During her years as a magazine essayist and community group leader in New Orleans she had forged a life-long friendship with the acclaimed author Lafcadio Hearn, but she hadn’t traveled beyond the southern and eastern states. In New York City, Bisland was a serious professional writer, stylish and well-dressed, the toast of the New York literary scene of the day. Photographs in the book show a pristine beauty. She traveled with several trunks filled with clothes and accessories for the climate changes anticipated during nearly three months at sea and on the road.

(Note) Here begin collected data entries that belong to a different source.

Lemma calm_read_auth key chunk l l' : l_username l' <> [] -> calm l l' -> calm l (snd (read_auth_request env key chunk l')).
Proof.
  intros Hu Hl. unfold read_auth_request, send_reply. do 2 (case_match; [done|]). case_match; [cbn; calming|]. case_match; [done|].
  rewrite (bool_decide_eq_false_2 (l_username l' = [])) by done. case_match eqn:Hm; [|cbn; calming].
  apply choose_method_spec in Hm; [|done]. cbn [snd]. replace (_ || _) with true by (destruct Hm as [->| ->]; done). calming.
Qed.

Lemma calm_read_credentials key c chunk l : ~ new key -> l_connections l !! key = Some c ->
  (forall n, read_username_password_request chunk = Some (n, USERNAME_PASSWORD_VER, l_username l, l_password l) -> ok (k_id c)) ->
  calm l (snd (read_credentials env key chunk l)).
Proof.
  intros Hnew Hc Hok. unfold read_credentials, send_reply. destruct (read_username_password_request chunk) as [[[[n ver] u] p]|] eqn:E; [|done].
  case_match eqn:Hb; cbn [snd]; [|calming]. repeat (apply andb_prop in Hb as [Hb ?]). apply Z.eqb_eq in Hb. subst ver.
  repeat match goal with H : bool_decide _ = true |- _ => apply bool_decide_eq_true_1 in H; subst end.
  apply calm_emit; [done|]. apply (calm_set_state key c); [done|done| |done]. intros _. by eapply Hok.
Qed.

(** A UDP connection and its entry. *)
Lemma relay_table_hold r l a k : tables_hold l -> (a, k) ∈ relay_table r l ->
  exists c, l_connections l !! k = Some c /\ k_relay c = Some r /\ k_addr c = a /\ k_proto c = IPPROTO_UDP.
Proof. intros Ht. unfold relay_table. repeat case_match; try by intros ?%not_elem_of_nil. subst. by apply Ht. Qed.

Matthew Goodman does a brilliant job of explaining the travel infrastructure of the 1890s — grand hotels, steamships, comfortable railway carriages in the USA and the rudimentary, poorly heated rail cars in Europe and beyond. The British Empire made such a journey possible with its tightly scheduled steamships moving mail, people and supplies to the colonies with refueling stops strung around the world. At that time, the sun never set on the British empire.
As any true traveler knows, the people in a place show the real story. Goodman explores the city streets, ports, lodgings, restaurants and markets, writing historically accurate scenes of faraway places. Prejudice, injustice and the downtrodden lives of the world’s workers are exposed. Too many travel narratives shy away from tough realities, presenting a distorted rosy view of places tourists pass through insulated by money and tour guides. At sea, headed for China, Bisland writes about the human cargo of Chinese railroad workers forced out of the USA some of them ill and half-dead. Bly made a point of going ashore whenever possible to poke around street markets, ride in human-powered pedicabs or watch port operations and refueling.
Thanks to the British Empire, English was spoken just about everywhere the women put ashore as well as at the telegraph stations . Logistics were complicated to arrange without telephones, mobile phones or online travel sites. For me, an attractive feature of the book is following their route on the maps, noting transport connections and wondering if any of those elegant old hotels remain. I’ve had the pleasure of staying in one or two very vintage hotels in Asia, but renovations might be overly elaborate and erase historical character.
Still, their journeys were not luxury tours hopping from one British outpost to another. Annoyances ranged from extreme temperatures, weather delays, dramatic storms at sea, fickle health, loneliness, intruding gawkers and local reporters in search of a story. Nellie reinforced her pre-existing negative opinion of the snobby Brits and Elizabeth learned that she liked to travel, despite a tipsy stomach.
Elizabeth Bisland and Nellie Bly used telegraph messages to communicate their progress which the newspapers used to pump reader interest and increase circulation. One paper ran a contest with a free trip for the winner who could guess Bly’s completion date. It was a neck-to-neck race in opposite directions and I won’t spoil the suspense unfolding during their around-the-world journeys by spilling the beans about the final days and the unusual trajectory of their lives afterwards.
Eighty Days was released in paperback on March 11, 2014. It’s a great book for book club discussion groups too. Read my interview with Matthew Goodman at AdventureTravelWriter.org
ISBN: 978-0-345-52727 eBook: 978-0-804-17644-6
Paperback edition, 2014. $16.00
Includes: Index, Bibliography, Photographs, Maps and a guide for reading groups
Some readers may remember the 1956 Technicolor film with David Niven in the title role and a legacy of five Academy Awards. The film Around the World in Eighty Days wasproduced by Elizabeth Taylor’s beloved husband Mike Todd, who died in an aircraft accident 18 months later.